Stored data:
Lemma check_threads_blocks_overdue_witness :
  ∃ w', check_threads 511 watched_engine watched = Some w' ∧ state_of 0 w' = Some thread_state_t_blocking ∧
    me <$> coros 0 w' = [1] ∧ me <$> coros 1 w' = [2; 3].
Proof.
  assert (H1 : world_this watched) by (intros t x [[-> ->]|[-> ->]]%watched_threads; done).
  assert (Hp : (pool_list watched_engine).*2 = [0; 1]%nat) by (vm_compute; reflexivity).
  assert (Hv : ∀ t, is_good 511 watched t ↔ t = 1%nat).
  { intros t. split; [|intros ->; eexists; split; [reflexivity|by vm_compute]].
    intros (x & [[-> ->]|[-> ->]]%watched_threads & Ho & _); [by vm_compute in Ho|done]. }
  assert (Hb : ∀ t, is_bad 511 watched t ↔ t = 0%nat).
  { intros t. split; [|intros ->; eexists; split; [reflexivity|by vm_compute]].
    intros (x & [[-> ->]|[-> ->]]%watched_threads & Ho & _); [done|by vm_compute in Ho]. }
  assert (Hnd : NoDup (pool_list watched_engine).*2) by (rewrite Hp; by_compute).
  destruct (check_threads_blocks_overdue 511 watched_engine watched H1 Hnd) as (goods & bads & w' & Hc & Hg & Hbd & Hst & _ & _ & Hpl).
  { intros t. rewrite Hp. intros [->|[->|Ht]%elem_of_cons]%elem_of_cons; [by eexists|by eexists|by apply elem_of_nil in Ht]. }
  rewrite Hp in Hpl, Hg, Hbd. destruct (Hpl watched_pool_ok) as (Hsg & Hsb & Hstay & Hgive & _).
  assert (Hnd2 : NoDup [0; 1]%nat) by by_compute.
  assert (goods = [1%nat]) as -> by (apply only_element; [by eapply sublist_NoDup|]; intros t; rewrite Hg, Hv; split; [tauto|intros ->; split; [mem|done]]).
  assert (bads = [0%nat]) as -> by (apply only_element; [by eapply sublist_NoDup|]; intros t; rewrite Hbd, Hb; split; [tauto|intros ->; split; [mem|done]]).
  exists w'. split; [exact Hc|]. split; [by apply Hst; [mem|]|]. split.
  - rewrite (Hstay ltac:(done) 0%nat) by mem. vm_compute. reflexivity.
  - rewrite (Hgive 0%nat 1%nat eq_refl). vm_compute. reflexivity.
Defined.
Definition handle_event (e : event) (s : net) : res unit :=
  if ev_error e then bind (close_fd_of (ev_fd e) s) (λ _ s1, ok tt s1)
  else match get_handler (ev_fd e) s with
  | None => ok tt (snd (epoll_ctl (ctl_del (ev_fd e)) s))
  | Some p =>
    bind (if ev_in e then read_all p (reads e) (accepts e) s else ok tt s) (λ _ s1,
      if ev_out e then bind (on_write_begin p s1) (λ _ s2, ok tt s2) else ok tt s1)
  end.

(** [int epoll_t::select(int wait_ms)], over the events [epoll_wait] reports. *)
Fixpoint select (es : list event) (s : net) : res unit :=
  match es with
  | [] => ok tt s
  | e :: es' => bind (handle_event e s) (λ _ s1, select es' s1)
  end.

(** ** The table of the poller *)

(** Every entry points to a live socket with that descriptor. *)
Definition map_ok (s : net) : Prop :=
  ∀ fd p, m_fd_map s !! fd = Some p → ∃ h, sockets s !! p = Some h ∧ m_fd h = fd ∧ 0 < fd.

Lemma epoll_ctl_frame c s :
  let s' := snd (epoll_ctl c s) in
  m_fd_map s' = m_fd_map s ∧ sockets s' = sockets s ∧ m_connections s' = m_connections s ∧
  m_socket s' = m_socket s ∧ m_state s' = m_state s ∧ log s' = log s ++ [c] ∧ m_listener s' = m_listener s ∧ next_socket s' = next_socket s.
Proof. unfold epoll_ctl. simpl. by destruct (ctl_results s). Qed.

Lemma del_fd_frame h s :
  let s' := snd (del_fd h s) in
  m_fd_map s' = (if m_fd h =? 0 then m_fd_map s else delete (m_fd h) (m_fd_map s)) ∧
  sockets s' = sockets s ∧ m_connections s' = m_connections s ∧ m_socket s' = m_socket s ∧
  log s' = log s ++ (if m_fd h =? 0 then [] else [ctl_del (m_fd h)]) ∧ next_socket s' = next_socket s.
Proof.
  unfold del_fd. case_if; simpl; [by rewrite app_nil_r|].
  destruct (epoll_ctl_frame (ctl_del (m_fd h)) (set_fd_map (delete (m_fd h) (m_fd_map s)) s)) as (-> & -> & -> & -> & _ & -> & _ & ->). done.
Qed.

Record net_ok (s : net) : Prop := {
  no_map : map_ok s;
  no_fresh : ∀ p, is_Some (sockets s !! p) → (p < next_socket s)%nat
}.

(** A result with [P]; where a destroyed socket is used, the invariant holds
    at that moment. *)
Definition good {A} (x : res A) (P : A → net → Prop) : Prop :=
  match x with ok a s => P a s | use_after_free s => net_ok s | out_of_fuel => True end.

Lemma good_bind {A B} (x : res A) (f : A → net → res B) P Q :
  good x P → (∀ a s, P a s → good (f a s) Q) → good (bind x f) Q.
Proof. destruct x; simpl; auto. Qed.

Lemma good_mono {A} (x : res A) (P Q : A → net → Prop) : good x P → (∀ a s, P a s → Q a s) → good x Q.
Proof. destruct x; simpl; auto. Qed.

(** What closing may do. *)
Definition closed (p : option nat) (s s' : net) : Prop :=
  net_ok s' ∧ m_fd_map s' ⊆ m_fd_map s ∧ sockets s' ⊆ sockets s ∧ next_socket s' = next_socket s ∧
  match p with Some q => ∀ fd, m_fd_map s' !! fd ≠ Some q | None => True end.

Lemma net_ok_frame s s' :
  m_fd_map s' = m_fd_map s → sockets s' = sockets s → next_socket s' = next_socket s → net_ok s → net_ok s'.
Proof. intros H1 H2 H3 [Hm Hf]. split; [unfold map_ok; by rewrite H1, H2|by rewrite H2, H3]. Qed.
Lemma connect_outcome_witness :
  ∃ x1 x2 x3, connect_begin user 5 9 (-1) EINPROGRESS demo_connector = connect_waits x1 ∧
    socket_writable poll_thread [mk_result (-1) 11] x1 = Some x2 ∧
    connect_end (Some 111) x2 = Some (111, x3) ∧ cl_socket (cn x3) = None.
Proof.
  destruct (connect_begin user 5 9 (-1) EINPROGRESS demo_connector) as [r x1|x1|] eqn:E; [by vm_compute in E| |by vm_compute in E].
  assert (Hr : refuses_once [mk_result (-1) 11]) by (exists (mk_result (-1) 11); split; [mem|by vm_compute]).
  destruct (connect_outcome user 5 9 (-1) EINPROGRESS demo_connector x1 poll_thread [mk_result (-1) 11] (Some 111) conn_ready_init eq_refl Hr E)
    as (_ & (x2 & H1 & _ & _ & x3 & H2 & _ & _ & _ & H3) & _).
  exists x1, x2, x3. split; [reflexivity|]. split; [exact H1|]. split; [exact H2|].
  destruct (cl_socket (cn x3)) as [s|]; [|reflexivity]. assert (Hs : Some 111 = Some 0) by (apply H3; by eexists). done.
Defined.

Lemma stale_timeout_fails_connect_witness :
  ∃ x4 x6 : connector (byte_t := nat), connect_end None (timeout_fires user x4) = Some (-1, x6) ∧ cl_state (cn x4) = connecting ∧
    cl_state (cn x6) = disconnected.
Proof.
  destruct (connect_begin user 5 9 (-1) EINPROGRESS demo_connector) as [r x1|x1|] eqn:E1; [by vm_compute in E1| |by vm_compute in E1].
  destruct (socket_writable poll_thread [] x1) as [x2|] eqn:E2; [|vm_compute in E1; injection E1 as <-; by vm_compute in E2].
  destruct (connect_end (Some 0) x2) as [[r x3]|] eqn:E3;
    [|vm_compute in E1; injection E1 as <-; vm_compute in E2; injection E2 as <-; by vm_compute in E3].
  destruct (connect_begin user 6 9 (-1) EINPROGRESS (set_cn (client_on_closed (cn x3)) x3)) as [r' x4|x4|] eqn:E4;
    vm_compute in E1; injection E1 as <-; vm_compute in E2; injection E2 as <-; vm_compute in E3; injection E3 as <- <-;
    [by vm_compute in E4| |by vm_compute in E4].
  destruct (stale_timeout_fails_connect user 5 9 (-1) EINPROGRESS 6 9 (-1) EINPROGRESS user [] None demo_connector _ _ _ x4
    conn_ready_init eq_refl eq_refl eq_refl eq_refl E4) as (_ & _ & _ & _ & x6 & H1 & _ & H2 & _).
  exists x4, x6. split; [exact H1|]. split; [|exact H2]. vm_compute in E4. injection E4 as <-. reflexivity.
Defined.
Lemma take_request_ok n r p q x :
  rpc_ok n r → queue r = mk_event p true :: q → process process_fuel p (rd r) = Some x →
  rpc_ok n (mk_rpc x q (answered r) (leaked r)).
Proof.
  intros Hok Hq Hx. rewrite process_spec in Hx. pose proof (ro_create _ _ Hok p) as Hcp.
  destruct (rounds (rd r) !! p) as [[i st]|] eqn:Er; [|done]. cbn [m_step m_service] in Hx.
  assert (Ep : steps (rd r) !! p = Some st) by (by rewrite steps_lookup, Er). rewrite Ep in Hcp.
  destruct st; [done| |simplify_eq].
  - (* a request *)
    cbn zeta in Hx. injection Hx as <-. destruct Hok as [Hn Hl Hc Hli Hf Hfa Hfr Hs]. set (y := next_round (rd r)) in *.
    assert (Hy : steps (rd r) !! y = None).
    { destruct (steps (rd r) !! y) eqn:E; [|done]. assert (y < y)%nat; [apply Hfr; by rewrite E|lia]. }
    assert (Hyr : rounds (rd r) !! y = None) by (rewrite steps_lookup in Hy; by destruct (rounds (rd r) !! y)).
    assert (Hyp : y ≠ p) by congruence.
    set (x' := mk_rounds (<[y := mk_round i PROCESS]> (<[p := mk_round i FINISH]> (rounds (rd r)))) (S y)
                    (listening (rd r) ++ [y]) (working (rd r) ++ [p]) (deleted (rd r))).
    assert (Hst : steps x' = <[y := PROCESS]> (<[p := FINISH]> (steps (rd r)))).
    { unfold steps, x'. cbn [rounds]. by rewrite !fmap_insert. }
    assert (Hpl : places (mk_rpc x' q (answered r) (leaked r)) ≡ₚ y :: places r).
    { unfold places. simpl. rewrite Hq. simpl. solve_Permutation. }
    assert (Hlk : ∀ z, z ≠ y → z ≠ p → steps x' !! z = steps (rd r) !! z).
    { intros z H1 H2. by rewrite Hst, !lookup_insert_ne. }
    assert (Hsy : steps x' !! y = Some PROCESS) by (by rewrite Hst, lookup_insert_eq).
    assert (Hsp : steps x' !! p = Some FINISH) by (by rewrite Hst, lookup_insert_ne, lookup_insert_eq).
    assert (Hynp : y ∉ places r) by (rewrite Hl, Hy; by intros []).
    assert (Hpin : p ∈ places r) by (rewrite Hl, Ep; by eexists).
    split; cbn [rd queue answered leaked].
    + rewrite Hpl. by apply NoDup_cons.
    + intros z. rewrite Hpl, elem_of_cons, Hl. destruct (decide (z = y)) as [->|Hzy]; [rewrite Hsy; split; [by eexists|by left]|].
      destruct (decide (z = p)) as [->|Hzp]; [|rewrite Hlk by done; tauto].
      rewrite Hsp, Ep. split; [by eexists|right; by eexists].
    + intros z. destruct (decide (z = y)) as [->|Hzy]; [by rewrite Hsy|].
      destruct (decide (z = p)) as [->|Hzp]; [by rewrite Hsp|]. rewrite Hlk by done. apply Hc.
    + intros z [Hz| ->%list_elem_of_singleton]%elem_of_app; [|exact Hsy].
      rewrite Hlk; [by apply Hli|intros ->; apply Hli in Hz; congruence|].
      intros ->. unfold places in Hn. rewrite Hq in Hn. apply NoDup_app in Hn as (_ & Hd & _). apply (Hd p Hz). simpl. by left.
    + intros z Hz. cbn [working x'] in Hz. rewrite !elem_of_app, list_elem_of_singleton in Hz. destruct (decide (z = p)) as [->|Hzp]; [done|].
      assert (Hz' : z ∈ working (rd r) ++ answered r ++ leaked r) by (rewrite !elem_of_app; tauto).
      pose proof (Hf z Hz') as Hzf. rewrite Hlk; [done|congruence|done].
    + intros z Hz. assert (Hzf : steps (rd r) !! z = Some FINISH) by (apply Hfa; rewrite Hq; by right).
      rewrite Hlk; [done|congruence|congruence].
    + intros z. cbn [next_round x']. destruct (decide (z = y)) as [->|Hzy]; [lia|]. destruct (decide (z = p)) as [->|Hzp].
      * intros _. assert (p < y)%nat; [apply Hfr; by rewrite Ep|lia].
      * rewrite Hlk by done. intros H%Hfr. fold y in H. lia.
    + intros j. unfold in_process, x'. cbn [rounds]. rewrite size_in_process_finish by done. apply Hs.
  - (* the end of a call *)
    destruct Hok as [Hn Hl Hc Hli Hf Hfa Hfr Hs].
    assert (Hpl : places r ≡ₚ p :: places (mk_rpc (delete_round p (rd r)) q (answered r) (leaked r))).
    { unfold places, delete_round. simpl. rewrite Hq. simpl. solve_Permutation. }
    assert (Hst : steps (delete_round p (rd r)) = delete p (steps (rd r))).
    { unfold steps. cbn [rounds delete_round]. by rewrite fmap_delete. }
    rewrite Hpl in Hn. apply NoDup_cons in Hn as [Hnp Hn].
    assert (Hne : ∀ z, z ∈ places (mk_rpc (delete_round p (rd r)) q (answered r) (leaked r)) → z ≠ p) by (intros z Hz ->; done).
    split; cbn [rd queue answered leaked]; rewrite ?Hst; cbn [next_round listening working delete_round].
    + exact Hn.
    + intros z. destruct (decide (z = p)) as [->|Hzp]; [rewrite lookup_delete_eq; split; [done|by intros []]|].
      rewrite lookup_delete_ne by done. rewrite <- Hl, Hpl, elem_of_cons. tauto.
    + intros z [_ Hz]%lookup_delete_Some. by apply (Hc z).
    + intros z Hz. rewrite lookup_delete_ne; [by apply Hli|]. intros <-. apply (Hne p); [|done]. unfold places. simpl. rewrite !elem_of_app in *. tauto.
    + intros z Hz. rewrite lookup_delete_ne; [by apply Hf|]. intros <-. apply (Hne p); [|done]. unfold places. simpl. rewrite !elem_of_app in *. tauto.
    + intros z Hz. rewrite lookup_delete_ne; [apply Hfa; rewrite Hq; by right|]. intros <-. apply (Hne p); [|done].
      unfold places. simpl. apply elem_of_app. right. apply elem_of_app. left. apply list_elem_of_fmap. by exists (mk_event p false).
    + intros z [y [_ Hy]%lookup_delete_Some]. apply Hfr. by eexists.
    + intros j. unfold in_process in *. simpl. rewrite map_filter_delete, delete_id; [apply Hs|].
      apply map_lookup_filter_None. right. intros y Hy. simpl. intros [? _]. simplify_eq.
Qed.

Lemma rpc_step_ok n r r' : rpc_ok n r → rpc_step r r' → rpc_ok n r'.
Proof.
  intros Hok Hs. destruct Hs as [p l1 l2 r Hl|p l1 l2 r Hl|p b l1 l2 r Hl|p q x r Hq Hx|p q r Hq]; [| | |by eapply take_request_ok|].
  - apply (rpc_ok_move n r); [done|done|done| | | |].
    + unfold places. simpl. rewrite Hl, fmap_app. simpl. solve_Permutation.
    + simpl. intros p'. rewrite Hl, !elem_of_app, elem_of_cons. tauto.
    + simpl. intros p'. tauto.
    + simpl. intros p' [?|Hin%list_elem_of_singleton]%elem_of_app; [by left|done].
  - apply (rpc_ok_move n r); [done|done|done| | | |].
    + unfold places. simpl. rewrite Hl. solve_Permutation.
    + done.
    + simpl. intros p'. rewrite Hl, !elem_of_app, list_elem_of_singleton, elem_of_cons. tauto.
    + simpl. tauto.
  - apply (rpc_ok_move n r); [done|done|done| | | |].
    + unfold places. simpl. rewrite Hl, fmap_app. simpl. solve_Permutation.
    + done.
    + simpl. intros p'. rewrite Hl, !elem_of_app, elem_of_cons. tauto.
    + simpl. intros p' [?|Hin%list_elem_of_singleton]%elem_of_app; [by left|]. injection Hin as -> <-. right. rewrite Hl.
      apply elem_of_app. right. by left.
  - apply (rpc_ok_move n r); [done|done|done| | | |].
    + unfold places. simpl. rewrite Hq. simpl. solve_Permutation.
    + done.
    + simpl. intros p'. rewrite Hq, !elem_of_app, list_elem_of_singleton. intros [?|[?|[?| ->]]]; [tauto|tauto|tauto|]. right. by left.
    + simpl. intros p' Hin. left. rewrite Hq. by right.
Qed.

PROBLEM TO WORK ON
Lines of the data above that include the string "user" must each be copied.

RESPONSE TO THIS EXERCISE
  ∃ x1 x2 x3, connect_begin user 5 9 (-1) EINPROGRESS demo_connector = connect_waits x1 ∧
  destruct (connect_begin user 5 9 (-1) EINPROGRESS demo_connector) as [r x1|x1|] eqn:E; [by vm_compute in E| |by vm_compute in E].
  destruct (connect_outcome user 5 9 (-1) EINPROGRESS demo_connector x1 poll_thread [mk_result (-1) 11] (Some 111) conn_ready_init eq_refl Hr E)
  ∃ x4 x6 : connector (byte_t := nat), connect_end None (timeout_fires user x4) = Some (-1, x6) ∧ cl_state (cn x4) = connecting ∧
  destruct (connect_begin user 5 9 (-1) EINPROGRESS demo_connector) as [r x1|x1|] eqn:E1; [by vm_compute in E1| |by vm_compute in E1].
  destruct (connect_begin user 6 9 (-1) EINPROGRESS (set_cn (client_on_closed (cn x3)) x3)) as [r' x4|x4|] eqn:E4;
  destruct (stale_timeout_fails_connect user 5 9 (-1) EINPROGRESS 6 9 (-1) EINPROGRESS user [] None demo_connector _ _ _ x4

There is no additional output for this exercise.